Software that provides an estimate of a patient’s fractional flow reserve using data from a coronary CT scan has been cleared for marketing, the Food and Drug Administration announced Nov. 26.

The software, HeartFlow FFRCT, “is a computer modeling program that provides a functional assessment of blood flow in the coronary arteries from detailed anatomical data,” Dr. William Maisel, deputy director for science and chief scientist in the FDA’s Center for Devices and Radiological Health, said in the FDA statement. He described it as a noninvasive method that “is an additional tool for clinicians who are considering the risks and benefits of invasive coronary procedures.”
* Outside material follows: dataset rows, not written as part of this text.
(** The gateway operations the engine invokes. *)
Inductive Call :=
  | CreateWithCredentials (c : SalesforceCredentials)
  | PartnerGetOpportunities
  | PartnerGetLeads
  | RaintreeGetOpportunity (id : string)
  | RaintreeGetLead (id : string)
  | RaintreeUpdateOpportunity (id : string) (data : OpportunityData)
  | PartnerUpdateOpportunity (id : string) (data : OpportunityData)
  | RaintreeUpdateLead (id : string) (data : LeadData)
  | PartnerUpdateLead (id : string) (data : LeadData).

Definition isUpdate (c : Call) : bool :=
  match c with
  | RaintreeUpdateOpportunity _ _ | PartnerUpdateOpportunity _ _
  | RaintreeUpdateLead _ _ | PartnerUpdateLead _ _ => true
  | _ => false
  end.

(** Everything outside [SyncService]: the JavaScript built-ins it uses and
    the two Salesforce orgs behind [SalesforceService] and
    [RaintreeSalesforceService].  A remote operation answers from the current
    state of the world and moves it. *)
Record Env := {
  World : Type;
  PartnerService : Type;
  (* new Date(s).getTime(), None for NaN *)
  Date_getTime : string → option Z;
  (* String.prototype.trim *)
  String_trim : string → string;
  (* new Date().toISOString() *)
  Date_now : World → string * World;
  SalesforceService_createWithCredentials :
    SalesforceCredentials → World → Outcome PartnerService * World;
  SalesforceService_getOpportunities :
    PartnerService → World → Outcome (list SalesforceOpportunity) * World;
  SalesforceService_getLeads :
    PartnerService → World → Outcome (list SalesforceLead) * World;
  SalesforceService_updateOpportunity :
    PartnerService → string → OpportunityData → World → Outcome unit * World;
  SalesforceService_updateLead :
    PartnerService → string → LeadData → World → Outcome unit * World;
  (* a falsy response body is None *)
  Raintree_getOpportunity :
    string → World → Outcome (option SalesforceOpportunity) * World;
  Raintree_getLead :
    string → World → Outcome (option SalesforceLead) * World;
  Raintree_updateOpportunity :
    string → OpportunityData → World → Outcome unit * World;
  Raintree_updateLead :
    string → LeadData → World → Outcome unit * World
}.
(** X12: a selector without arms. [UCB(0, rho, Q0)] is constructed, and on
    it every [play] raises [ValueError], at any point of any sequence of
    calls. *)
Theorem no_arm_no_play (r q0 : float64) (s0 : UCB) (cs : list call)
    (draw : nat) (tround : Z) :
  __init__ 0 r q0 = Ok s0 ->
  (play draw tround (run' cs s0).2).1 = Raise ValueError.
Proof.
  intros Hinit. pose proof (wf_init _ _ _ _ Hinit) as Hwf0.
  pose proof (wf_run np_sqrt np_log10 cs s0 Hwf0) as Hwf.
  destruct (run_config cs s0 Hwf0) as (Hn & _).
  assert (Hn0 : narms s0 = 0).
  { unfold __init__ in Hinit. case_bool_decide; [done|]. by injection Hinit as <-. }
  assert (HQ : Q (run' cs s0).2 = []).
  { apply nil_length_inv. pose proof (wf_Q _ Hwf). lia. }
  rewrite play_eq, HQ. simpl.
  destruct (arm_at_t (run' cs s0).2 !! tround) as [prev|] eqn:Ht; [|done].
  by destruct (wf_hist _ Hwf _ _ Ht) as [c ->].
Qed.
End Runs.

(** ** The further properties on concrete selectors *)

Lemma wf_updated_once : wf updated_once.
Proof. apply wf_update, wf_played_once. Qed.

Lemma wf_replayed_once : wf replayed_once.
Proof. apply wf_play, wf_played_once. Qed.

(** X4 on [play(1)] called again, the draw selecting the second arm. *)
Lemma play_pull_counts_witness :
  (forall j, pull_count replayed_once j =
             pull_count played_once j
             + (if bool_decide (j = 2 - 1) then 1 else 0)
             - (if bool_decide (arm_at_t played_once !! 1 = Some j) then 1 else 0)) /\
  arm_at_t replayed_once = <[1 := 2 - 1]> (arm_at_t played_once).
Proof.
  apply (play_pull_counts 1 1 2 played_once replayed_once).
  - exact wf_played_once.
  - by vm_compute.
Defined.

(** X5 on [update(1, 1.0)] after the first [play]. *)
Lemma update_recomputes_scores_witness :
  exists mu n,
    Q_mu played_once !! Z.to_nat (1 - 1) = Some mu /\
    num_times_arm played_once !! (1 - 1) = Some n /\
    Q_mu updated_once =
      <[Z.to_nat (1 - 1) :=
        fdiv (fadd (fmul mu (of_int (n - 1))) (of_int 1)) (of_int n)]>
        (Q_mu played_once) /\
    forall j : nat,
      Q updated_once !! j =
      match num_times_arm played_once !! Z.of_nat j, Q_mu updated_once !! j with
      | Some c, Some m =>
          if bool_decide (0 < c)
          then Some (ucb_score id_ufunc id_ufunc (rho played_once)
                               (size (arm_at_t played_once)) c m)
          else Q played_once !! j
      | _, _ => Q played_once !! j
      end.
Proof.
  apply (update_recomputes_scores id_ufunc id_ufunc 1 (of_int 1) played_once updated_once).
  - exact wf_played_once.
  - by vm_compute.
Defined.

(** X6 on [update(0, 1.0)]: the index -1 is the last cell of the array and
    has no pull count. *)
Lemma update_outcome_witness :
  match (update id_ufunc id_ufunc 0 (of_int 1) played_once).1 with
  | Ok _ => is_Some (num_times_arm played_once !! (0 - 1))
  | Raise IndexError => ~ (- narms played_once <= 0 - 1 < narms played_once)
  | Raise KeyError =>
      - narms played_once <= 0 - 1 < narms played_once /\
      num_times_arm played_once !! (0 - 1) = None
  | Raise ValueError => False
  end.
Proof.
  apply (update_outcome id_ufunc id_ufunc 0 (of_int 1) played_once).
  exact wf_played_once.
Defined.

(** X7 on [update(1, 1.0)] after the round of the first arm was played
    again on the second. *)
Lemma update_zero_count_witness :
  exists s' v, update id_ufunc id_ufunc 1 (of_int 1) replayed_once = (Ok tt, s') /\
    Q_mu s' !! Z.to_nat (1 - 1) = Some v /\ forall q, v <> Fin q.
Proof.
  apply (update_zero_count id_ufunc id_ufunc 1 (of_int 1) replayed_once).
  - exact wf_replayed_once.
  - by vm_compute.
Defined.

(** X8 on a sequence with an [update] that raises. *)
Lemma reachable_invariant_witness :
  wf (run id_ufunc id_ufunc [Play 0 1; Update 3 (of_int 1)]
          (selector 2 (of_int 1) Q0_default)).2 /\
  narms (run id_ufunc id_ufunc [Play 0 1; Update 3 (of_int 1)]
             (selector 2 (of_int 1) Q0_default)).2 = 2 /\
  rho (run id_ufunc id_ufunc [Play 0 1; Update 3 (of_int 1)]
           (selector 2 (of_int 1) Q0_default)).2 = of_int 1 /\
  Q0 (run id_ufunc id_ufunc [Play 0 1; Update 3 (of_int 1)]
          (selector 2 (of_int 1) Q0_default)).2 = Q0_default.
Proof.
  apply (reachable_invariant id_ufunc id_ufunc 2 (of_int 1) Q0_default).
  reflexivity.
Defined.

(** X9 on a sequence whose first [update] raises. *)
Lemma reward_log_is_call_log_witness :
  reward_at_t
    (run id_ufunc id_ufunc [Update 3 (of_int 5); Play 0 1; Update 1 (of_int 7)]
         (selector 2 (of_int 1) Q0_default)).2 =
  rewards_of [Update 3 (of_int 5); Play 0 1; Update 1 (of_int 7)].
Proof.
  apply (reward_log_is_call_log id_ufunc id_ufunc 2 (of_int 1) Q0_default).
  reflexivity.
Defined.
(** * Creature decision engine of canary: monster.cpp

    A shallow embedding of the per-tick monster AI of
    [enc_temp_folder/.../monster.cpp]: target registry, combat scheduler,
    movement planner and idle/death life cycle, followed by the properties
    proved about them.

    Conventions.
    - A C++ object reference (shared_ptr / weak_ptr) is the creature id it
      points to; [None] is the null pointer.  Pointer equality is id equality.
    - Fixed-width integers are [Z] with the wrap-around written out
      ([to_uint32], [to_int32]).
    - A draw of the random generator, the clock and every query answered by
      code outside monster.cpp (map, tiles, line of sight, the Creature base
      class) is an explicit input of the function that consumes it.
    - An out-parameter ([Direction &moveDirection], [bool &inRange], ...) is
      passed in and returned. *)

From Stdlib Require Import ZArith Bool Lia.
From stdpp Require Import base option list gmap strings.

Open Scope Z_scope.

(** ** Machine integers *)

Definition to_uint32 (v : Z) : Z := v mod 2 ^ 32.
Definition to_int32 (v : Z) : Z := (v + 2 ^ 31) mod 2 ^ 32 - 2 ^ 31.

(** ** Positions and directions *)

(** [struct Position]: the header is not part of the sources at hand; the
    three coordinates are the fields monster.cpp reads. *)
Record Position := mkPosition { pos_x : Z; pos_y : Z; pos_z : Z }.
(** C10. Totality and in-bounds access. Both shifts of [_rotl32] are
    defined exactly for amounts 1 .. 31, hence for each of 7, 9, 11, 13,
    16, 18, 21, 22 and for every operand, and neither for 0 nor for 32.
    The program never rotates by another amount: run with any rotation
    primitive that is defined on those eight amounts (even one defined on
    nothing else), with every array access and [memcpy] bounds-checked and
    every keystream byte read checked to lie in the 64-byte block,
    construction succeeds for a 32-byte key and a 20-byte nonce, and every
    exposed operation on every context reached from it succeeds, with the
    result of the unchecked program. *)
Theorem no_failure_on_constructed_context :
  (forall x n, In n rotation_amounts -> Checked._rotl32 x n = Some (_rotl32 x n))
  /\ (forall x n, Checked._rotl32 x n <> None <-> 1 <= n <= 31)
  /\ (forall rot : Z -> Z -> option Z,
        (forall x n, In n rotation_amounts -> rot x n = Some (_rotl32 x n)) ->
        forall K N,
          (32 <= length K)%nat -> (20 <= length N)%nat ->
          Checked.helix2_initialize_context rot K N = Some (helix2_initialize_context K N)
          /\ forall c,
              reachable K N c ->
              (forall offset byte,
                  Checked.helix2_byte rot c offset byte = Some (helix2_byte c offset byte))
              /\ (forall buffer start_offset,
                     Checked.helix2_buffer rot c buffer start_offset
                     = Some (helix2_buffer c buffer start_offset))
              /\ (forall block_index,
                     Checked.helix2_buffer_set_next_block rot c block_index
                     = Some (helix2_buffer_set_next_block c block_index))
              /\ Checked.helix2_buffer_next_block rot c = Some (helix2_buffer_next_block c)).
Proof.
  split; [exact checked_rotl32_listed|].
  split; [exact checked_rotl32_defined|].
  intros rot Hrot K N HK HN.
  split; [apply checked_initialize_context_ok; assumption|].
  intros c Hc. assert (Hw := reachable_well_sized K N c HN Hc).
  split; [intros offset byte; apply checked_byte_ok; assumption|].
  split; [intros buffer start_offset; apply checked_buffer_ok; assumption|].
  split; [intros block_index; apply checked_set_next_block_ok; assumption|].
  apply checked_next_block_ok; assumption.
Qed.
(** * xroms: staggered-grid regridding, derivatives and isosurface projection

    A shallow embedding of [xroms/utilities.py]: the isosurface projector
    [xisoslice], the grid transforms [to_rho] ... [to_grid], the derivative
    wrappers [ddz], [ddxi], [ddeta] and the grid identification [id_grid].

    Numbers.  The arrays hold IEEE binary64 values.  The algorithm is
    written once over an interface of arithmetic operations ([FloatOps]) and
    read at two instances: [float], Rocq's primitive binary64 numbers, which
    is the arithmetic of the code, and [xreal], exact rationals extended
    with the special values (two infinities and not-a-number).  The general
    theorems about the projector are proved from a short list of laws
    ([FloatLaws]) that binary64 satisfies, rounding, overflow, underflow and
    the two zeros included; the laws are proved of binary64 from the
    specification of the primitive operations.  The order in which
    [.sum(coord)] adds its terms is left open, and the theorems hold for
    every order.

    Objects.  A Python [DataArray] is a mutable object.  The regridding code
    is embedded over a store of objects with explicit references, so that
    assignments to [var.attrs] and [var.name] are visible to whoever else
    holds the object, and exceptions are values of the error monad. *)

From stdpp Require Import gmap strings list numbers.
From Stdlib Require Import QArith Qcanon Floats Ascii.

(** ** Arithmetic interface *)

Class FloatOps (A : Type) := {
  f_zero : A;
  f_one : A;
  f_two : A;
  f_add : A → A → A;
  f_sub : A → A → A;
  f_mul : A → A → A;
  f_div : A → A → A;
  f_leb : A → A → bool;
  f_eqb : A → A → bool;
  f_isnan : A → bool
}.

(** *** Exact extended rationals *)

Inductive xreal : Type :=
  | Fin (q : Qc)
  | PInf
  | NInf
  | NaN.

Definition Inf (neg : bool) : xreal := if neg then NInf else PInf.

Definition Qc_sign (q : Qc) : comparison := (q ?= 0)%Qc.

Definition x_add (a b : xreal) : xreal :=
  match a, b with
  | NaN, _ | _, NaN => NaN
  | Fin p, Fin q => Fin (p + q)
  | PInf, NInf | NInf, PInf => NaN
  | PInf, _ | _, PInf => PInf
  | NInf, _ | _, NInf => NInf
  end.

Definition x_opp (a : xreal) : xreal :=
  match a with
  | Fin p => Fin (- p)
  | PInf => NInf
  | NInf => PInf
  | NaN => NaN
  end.

Definition x_sub (a b : xreal) : xreal :=
  match a, b with
  | Fin p, Fin q => Fin (p - q)
  | _, _ => x_add a (x_opp b)
  end.

Definition x_scale_inf (neg : bool) (q : Qc) : xreal :=
  match Qc_sign q with
  | Eq => NaN
  | Gt => Inf neg
  | Lt => Inf (negb neg)
  end.

Definition x_mul (a b : xreal) : xreal :=
  match a, b with
  | NaN, _ | _, NaN => NaN
  | Fin p, Fin q => Fin (p * q)
  | Fin p, PInf | PInf, Fin p => x_scale_inf false p
  | Fin p, NInf | NInf, Fin p => x_scale_inf true p
  | PInf, PInf | NInf, NInf => PInf
  | PInf, NInf | NInf, PInf => NInf
  end.

(** Division by zero does not raise on arrays: a non-zero numerator gives
    an infinity, [0/0] gives not-a-number. *)
Definition x_div (a b : xreal) : xreal :=
  match a, b with
  | NaN, _ | _, NaN => NaN
  | Fin p, Fin q =>
      match Qc_sign q with
      | Eq => match Qc_sign p with Eq => NaN | Gt => PInf | Lt => NInf end
      | _ => Fin (p / q)
      end
  | Fin _, (PInf | NInf) => Fin 0
  | PInf, Fin q => match Qc_sign q with Lt => NInf | _ => PInf end
  | NInf, Fin q => match Qc_sign q with Lt => PInf | _ => NInf end
  | (PInf | NInf), (PInf | NInf) => NaN
  end.

Definition x_leb (a b : xreal) : bool :=
  match a, b with
  | NaN, _ | _, NaN => false
  | Fin p, Fin q => match (p ?= q)%Qc with Gt => false | _ => true end
  | NInf, _ | _, PInf => true
  | _, _ => false
  end.

Definition x_eqb (a b : xreal) : bool :=
  match a, b with
  | Fin p, Fin q => match (p ?= q)%Qc with Eq => true | _ => false end
  | PInf, PInf | NInf, NInf => true
  | _, _ => false
  end.

Definition x_isnan (a : xreal) : bool :=
  match a with NaN => true | _ => false end.

#[export] Instance xreal_ops : FloatOps xreal := {|
  f_zero := Fin 0;
  f_one := Fin 1;
  f_two := Fin (Q2Qc 2);
  f_add := x_add;
  f_sub := x_sub;
  f_mul := x_mul;
  f_div := x_div;
  f_leb := x_leb;
  f_eqb := x_eqb;
  f_isnan := x_isnan
|}.

#[export] Instance xreal_eq_dec : EqDecision xreal.
Proof. solve_decision. Defined.

(** A rational literal [n/d] and an integer literal. *)
Definition rat (n : Z) (d : positive) : xreal := Fin (Q2Qc (n # d)).
Definition int (n : Z) : xreal := rat n 1.

Local Close Scope Qc_scope.
Local Close Scope Q_scope.

(** *** Primitive binary64 *)

#[export] Instance binary64_ops : FloatOps float := {|
  f_zero := 0%float;
  f_one := 1%float;
  f_two := 2%float;
  f_add := PrimFloat.add;
  f_sub := PrimFloat.sub;
  f_mul := PrimFloat.mul;
  f_div := PrimFloat.div;
  f_leb := PrimFloat.leb;
  f_eqb := PrimFloat.eqb;
  f_isnan := PrimFloat.is_nan
|}.

(** *** Laws of the arithmetic *)

(** What the proofs about the projector use of the arithmetic.  Each law
    holds of IEEE binary64 and of the exact extended rationals; both are
    proved below.  A zero is a value that compares equal to [0.0]: in
    binary64 these are [0.0] and [-0.0]. *)
Definition is_zero {A : Type} `{FloatOps A} (x : A) : bool := f_eqb x f_zero.

Class FloatLaws (A : Type) `{FloatOps A} : Prop := {
  zero_is_zero : is_zero f_zero = true;
  one_not_zero : is_zero f_one = false;
  one_not_two : f_eqb f_one f_two = false;
  one_number : f_isnan f_one = false;
  one_plus_one : f_add f_one f_one = f_two;
  two_is_two : f_eqb f_two f_two = true;
  two_not_zero : is_zero f_two = false;
  zero_number : ∀ x, is_zero x = true → f_isnan x = false;
  mul_one : ∀ x, f_mul x f_one = x;
  mul_zero : ∀ x,
    f_isnan (f_mul x f_zero) = true ∨ is_zero (f_mul x f_zero) = true;
  zero_mul : ∀ a d, is_zero a = true →
    f_isnan (f_mul a d) = true ∨ is_zero (f_mul a d) = true;
  add_zero_l : ∀ a b, is_zero a = true → is_zero b = false → f_add a b = b;
  add_zero_r : ∀ a b, is_zero a = false → is_zero b = true → f_add a b = a;
  add_zero_zero : ∀ a b,
    is_zero a = true → is_zero b = true → is_zero (f_add a b) = true;
  sub_zero_zero : ∀ a b,
    is_zero a = true → is_zero b = true → is_zero (f_sub a b) = true;
  div_by_zero : ∀ a b,
    f_isnan a = true ∨ is_zero a = true → is_zero b = true →
    f_isnan (f_div a b) = true;
  div_nan : ∀ a b, f_isnan a = true → f_isnan (f_div a b) = true;
  sub_nan : ∀ v q, f_isnan q = true → f_isnan (f_sub v q) = true;
  leb_mul_number : ∀ a b,
    f_leb (f_mul a b) f_zero = true → f_isnan a = false ∧ f_isnan b = false
}.
(** * Security and abuse-prevention core of prof-profiler

    A shallow embedding of the request throttle (the rate limiting
    middleware), the local storage utility, the photo upload route and
    the login route, with the properties the specification states about
    them.

    Conventions of the embedding.
    - JavaScript numbers that hold counts and millisecond timestamps are
      integers in the exactly representable range; they are modelled by [Z].
    - Strings are sequences of 8-bit code units ([string]); header values
      are byte strings in the Fetch API, so nothing is lost there.
    - A call that may throw, and an awaited promise that may reject, yields
      a [Completion].
    - Readings of the clock ([Date.now()]) and of the random source
      ([Math.random()], [crypto.randomBytes]) are inputs of the function
      that reads them.
    - The middleware awaits the route handler; the handler is an opaque
      collaborator that does not re-enter the throttle, so one middleware
      invocation is one transition of the store.
    - The store of the throttle is keyed, as in the code, by the string
      made of the request path, a colon and the client id. *)

From Stdlib Require Import ZArith Lia Ascii.
From stdpp Require Import gmap strings pretty list fin_maps.

Open Scope Z_scope.

(** ** JavaScript helpers *)

Inductive Completion (A : Type) : Type :=
  | Returns (a : A)
  | Throws.
Arguments Returns {A} a.
Arguments Throws {A}.

Module JS.

(** Truthiness of a string: only the empty string is falsy. *)
Definition truthy (s : string) : bool :=
  match s with
  | EmptyString => false
  | String _ _ => true
  end.

(** [a || b] where [a] is a string, [undefined] or [null]. *)
Definition or_else (a : option string) (b : string) : string :=
  match a with
  | Some s => if truthy s then s else b
  | None => b
  end.

(** [String(n)] for an integer [n]. *)
Definition String_ (n : Z) : string := pretty n.

(** [Math.ceil(x / d)] for integers [x] and a positive integer [d]. *)
Definition Math_ceil_div (x d : Z) : Z := - ((- x) / d).

Definition is_comma (c : Ascii.ascii) : bool := bool_decide (c = ","%char).

(** [s.split(',')]: never empty, ["".split(',')] is [[""]]. *)
Fixpoint split_comma (s : string) : list string :=
  match s with
  | EmptyString => [EmptyString]
  | String c s' =>
      if is_comma c then EmptyString :: split_comma s'
      else match split_comma s' with
           | [] => [String c EmptyString]
           | w :: ws => String c w :: ws
           end
  end.

(** White space and line terminators among the 8-bit code units:
    TAB, LF, VT, FF, CR, SP and NBSP. *)
Definition is_space (c : Ascii.ascii) : bool :=
  let n := Ascii.N_of_ascii c in
  ((9 <=? n) && (n <=? 13) || (n =? 32) || (n =? 160))%N.

Fixpoint trimStart (s : string) : string :=
  match s with
  | EmptyString => EmptyString
  | String c s' => if is_space c then trimStart s' else s
  end.

(** [trimEnd] keeps a character when it is not white space or when
    something remains after it. *)
Fixpoint trimEnd (s : string) : string :=
  match s with
  | EmptyString => EmptyString
  | String c s' =>
      match trimEnd s' with
      | EmptyString => if is_space c then EmptyString else String c EmptyString
      | t => String c t
      end
  end.

Definition trim (s : string) : string := trimEnd (trimStart s).

Definition lower_ascii (c : Ascii.ascii) : Ascii.ascii :=
  let n := Ascii.N_of_ascii c in
  if ((65 <=? n) && (n <=? 90))%N then Ascii.ascii_of_N (n + 32) else c.

Fixpoint toLowerCase (s : string) : string :=
  match s with
  | EmptyString => EmptyString
  | String c s' => String (lower_ascii c) (toLowerCase s')
  end.

End JS.

(** ** The HTTP objects of the framework *)

(** [Headers]: names are case-insensitive, [set] replaces. The map is keyed
    by the lower-cased name. *)
Module Headers.

Abbreviation t := (gmap string string).

Definition get (h : t) (name : string) : option string :=
  h !! JS.toLowerCase name.

Definition set (h : t) (name value : string) : t :=
  <[JS.toLowerCase name := value]> h.

End Headers.

#[warnings="-register-all"]
Inductive Json : Type :=
  | JNull
  | JBool (b : bool)
  | JNumber (n : Z)
  | JString (s : string)
  | JArray (items : list Json)
  | JObject (fields : list (string * Json)).

Record File : Type := mkFile {
  file_name : string;
  file_type : string;
  file_bytes : list Byte.byte
}.

(** [file.size] is the length of the content. *)
Definition file_size (f : File) : Z := Z.of_nat (length (file_bytes f)).

(** A form field holds a file or a string. *)
Inductive FormDataEntryValue : Type :=
  | FormFile (f : File)
  | FormString (s : string).

Record LoginRequest : Type := mkLoginRequest {
  email : option string;
  password : option string
}.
The healthcare professional transmits a patient’s coronary CT scan data to the headquarters of the manufacturer, HeartFlow , where an analyst creates 3-D models of the patient’s heart and runs a blood flow simulator program on the models. The clinician is then sent a report with the estimated fractional flow reserve (FFR)-CT values “displayed as color images of the patient’s heart,” according to the FDA statement.

The FDA cleared the device based on data that compared FFR-CT measurements to those obtained with cardiac catheterization in patients with suspected coronary artery disease. The FFR-CT measurements correctly identified 84% of the significant blockages that FFR identified as requiring intervention, and 86% of blockages that FFR identified as not requiring intervention, according to the FDA.